From the first line of the records down to the one that holds "intros r s1 [Ha [es Hes]].", transcribe each line exactly and add nothing.

==============================

Lemma module_wlp hs (s : VMods) :
  handlers hs (md_arm s) ->
  wlp make_virtqueue_virtio_net (fun _ s' => exists es,
    set_up s (es ++ VswitchInit :: concat (map node_calls vswitch_layout)) (concat (map node_handlers vswitch_layout)) hs s') s.
Proof using Type.
  intros Hh. unfold make_virtqueue_virtio_net. apply wlp_bind. eapply wlp_mono; [apply net_init_arm|].
  intros r s1 [Ha [es Hes]].
  assert (set_up s es [] hs s1) as H by (split; [done|]; rewrite Ha, app_nil_r; by split).
  set_up_step H. apply wlp_bind. eapply wlp_mono; [by apply connect_all_set_up|].
  intros [] s2 H2. apply wlp_ret. exists es. by rewrite <-app_assoc in H2.
Qed.

(** When the library succeeds, and the allocations do. *)
Section Succeed.
Hypothesis Hall : all_succeed (C := virtio_call).
Hypothesis Hok : forall k, alloc_ok k = true.

Lemma wp_call {T} m es (k : V T) Q (s : VMods) : straight m es -> wp k Q (add_calls es s) -> wp (m;; k) Q s.
Proof using Hall. intros Hm Hk. apply wp_bind. eapply straight_wp; [exact Hm|by apply all_checked|exact Hk]. Qed.

Lemma wp_register {T} hs h (k : V T) Q (s : VMods) :
  handlers hs (md_arm s) -> (forall s1, handlers (hs ++ [h]) (md_arm s1) -> wp k Q s1) -> wp (register h;; k) Q s.
Proof using Hok.
  intros Hh Hk. destruct (register_ok hs h s Hok Hh) as (a & E1 & H1 & _).
  apply wp_bind. eapply wp_of_eq; [exact E1|]. by apply Hk.
Qed.

Lemma connect_ok hs m (s : VMods) :
  handlers hs (md_arm s) -> wp (connect_node m) (fun _ s' => handlers (hs ++ node_handlers m) (md_arm s')) s.
Proof using Hall Hok.
  intros Hh. unfold connect_node. do 3 (eapply wp_call; [straight1|]).
  eapply wp_register; [exact Hh|]. intros s1 H1. eapply wp_call; [straight1|].
  eapply wp_register; [exact H1|]. intros s2 H2. rewrite <-app_assoc in H2.
  eapply straight_wp; [straight1|by apply all_checked|exact H2].
Qed.

Lemma connect_all_ok ms hs (s : VMods) : handlers hs (md_arm s) -> wp (for_each ms connect_node) (fun _ _ => True) s.
Proof using Hall Hok.
  revert hs s. induction ms as [|m ms IH]; intros hs s Hh; cbn [for_each]; [by apply wp_ret|].
  apply wp_bind. eapply wp_mono; [by apply connect_ok|]. intros [] s1 H1. by eapply IH.
Qed.

Lemma module_ok hs (s : VMods) : handlers hs (md_arm s) -> wp make_virtqueue_virtio_net (fun _ _ => True) s.
Proof using Hall Hok.
  intros Hh. unfold make_virtqueue_virtio_net.
  destruct (net_init_result (mkCallbacks (Some fn_tx_virtqueue_forward) None (Some fn_self_mac)) s) as (s1 & E1 & Ha).
  apply wp_bind. eapply wp_of_eq; [exact E1|]. eapply wp_call; [straight1|].
  apply wp_bind. eapply wp_mono; [apply (connect_all_ok _ hs); cbn; by rewrite Ha|]. intros. by apply wp_ret.
Qed.

End Succeed.

Lemma node_notified hs m badge label a :
  m ∈ vswitch_layout -> handlers (hs ++ concat (map node_handlers vswitch_layout)) a ->
  VUSB_NBADGE = None -> badge <> 0 ->
  (badge .& device_recv_badge (recv_id m) = device_recv_badge (recv_id m) \/
   badge .& driver_recv_badge (send_id m) = driver_recv_badge (send_id m)) ->
  exists a', handle_async_event badge label a = Ok (0, a') /\ RunCallback fn_virtio_net_notify 0 ∈ arm_log a'.
Proof using Type.
  intros Hm Hh Hv Hb Hbits. eexists. split; [by apply event_run1|]. cbn. rewrite elem_of_app. right.
  unfold event_calls. rewrite Hv. destruct (Z.eqb_spec badge 0); [done|].
  apply list_elem_of_In, in_map_iff.
  set (h := mkAsyncHandler (if badge .& device_recv_badge (recv_id m) =? device_recv_badge (recv_id m)
                            then device_recv_badge (recv_id m) else driver_recv_badge (send_id m)) fn_virtio_net_notify 0).
  exists h. split; [done|]. apply filter_In. split.
  - apply in_or_app. right. apply in_concat. exists (node_handlers m). split.
    + apply in_map. by apply list_elem_of_In.
    + unfold h, node_handlers. destruct (_ =? _); [by left|by right; left].
  - unfold waits_for, h. cbn [ah_badge].
    destruct (Z.eqb_spec (badge .& device_recv_badge (recv_id m)) (device_recv_badge (recv_id m))) as [E1|Hne].
    + by rewrite E1, Z.eqb_refl.
    + destruct Hbits as [| ->]; [done|]. apply Z.eqb_refl.
Qed.

(** C33 -- The virtqueue network device.  When the module's initialisation returns,
    every connection of the layout has been set up, in order, and a
    notification that carries the badge of either queue of any of them runs the
    callback that serves all queues; otherwise the VMM stops.  It returns if the
    library and the allocations succeed. *)
Theorem arm_net_connected (hs : list async_event_handler) (s : VMods) :
  handlers hs (md_arm s) -> VUSB_NBADGE = None ->
  wlp make_virtqueue_virtio_net (fun _ s' =>
    (exists es, md_calls s' = md_calls s ++ es ++ VswitchInit :: concat (map node_calls vswitch_layout)) /\
    arm_log (md_arm s') = arm_log (md_arm s) /\
    forall m badge label, m ∈ vswitch_layout -> badge <> 0 ->
      (badge .& device_recv_badge (recv_id m) = device_recv_badge (recv_id m) \/
       badge .& driver_recv_badge (send_id m) = driver_recv_badge (send_id m)) ->
      exists a', handle_async_event badge label (md_arm s') = Ok (0, a') /\
        RunCallback fn_virtio_net_notify 0 ∈ arm_log a') s /\
  (all_succeed (C := virtio_call) -> (forall k, alloc_ok k = true) ->
   exists r s', make_virtqueue_virtio_net s = Ok (r, s')).
Proof using Type.
  intros Hh Hv. split.
  - eapply wlp_mono; [by apply module_wlp|]. intros _ s' (es & H1 & H2 & H3). split_and!.
    + by exists es.
    + exact H3.
    + intros m badge label Hm Hb Hbits. by eapply node_notified.
  - intros Hall Hok. destruct (wp_ok _ _ _ (module_ok Hall Hok hs s Hh)) as (r & s' & E1 & _). by exists r, s'.
Qed.

End Theorems.

(** * Witness *)

(** Two guests connected, on a VMM where everything succeeds. *)
#[local] Instance demo_arm : ArmEnv := {|
  alloc_ok n := true;
  vm_register_irq l irq := 0;
  irq_server_register_irq l irq := 5;
  acknowledge f d := 0;
  linux_pt_irqs := [];
  camkes_dtb_get_irqs := None;
  get_custom_irq_handler := None;
  VUSB_NBADGE := None |}.
#[local] Instance demo_virtio : VirtioEnv := {|
  virtio_answer l :=
    match list.last l with Some (QueueAlloc | CookieAlloc | CommonMakeVirtioCon | CommonMakeVirtioNet) => 64 | _ => 0 end;
  VIRTIO_CON_PLAT_INTERRUPT_LINE := 160;
  VIRTIO_NET_PLAT_INTERRUPT_LINE := 161;
  vswitch_layout := [mkMapping 101 0 1; mkMapping 102 2 3];
  device_recv_badge id := 2 ^ id;
  driver_recv_badge id := 2 ^ id |}.

Lemma virtio_demo_succeeds : all_succeed (C := virtio_call).
Proof. intros l c. unfold succeeded, reply. cbn. rewrite last_snoc. by destruct c. Qed.

(** The second guest has used a buffer that was sent to it. *)
Lemma arm_net_connected_witness :
  exists r s' a', make_virtqueue_virtio_net (mkMods virtio_call arm_bss []) = Ok (r, s') /\
    handle_async_event 8 0 (md_arm s') = Ok (0, a') /\ RunCallback fn_virtio_net_notify 0 ∈ arm_log a'.
Proof.
  destruct (arm_net_connected [] (mkMods virtio_call arm_bss [])) as [H1 H2]; [done|done|].
  destruct (H2 virtio_demo_succeeds ltac:(done)) as (r & s' & E1). exists r, s'.
  destruct (wlp_inv _ _ _ _ _ H1 E1) as (_ & _ & H3).
  destruct (H3 (mkMapping 102 2 3) 8 0) as (a' & E2 & E3); [right; by left|done|right; reflexivity|].
  exists a'. split; [exact E1|]. split; [exact E2|exact E3].
Defined.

==============================

**OUTPUT BELOW**:
Lemma module_wlp hs (s : VMods) :
  handlers hs (md_arm s) ->
  wlp make_virtqueue_virtio_net (fun _ s' => exists es,
    set_up s (es ++ VswitchInit :: concat (map node_calls vswitch_layout)) (concat (map node_handlers vswitch_layout)) hs s') s.
Proof using Type.
  intros Hh. unfold make_virtqueue_virtio_net. apply wlp_bind. eapply wlp_mono; [apply net_init_arm|].
  intros r s1 [Ha [es Hes]].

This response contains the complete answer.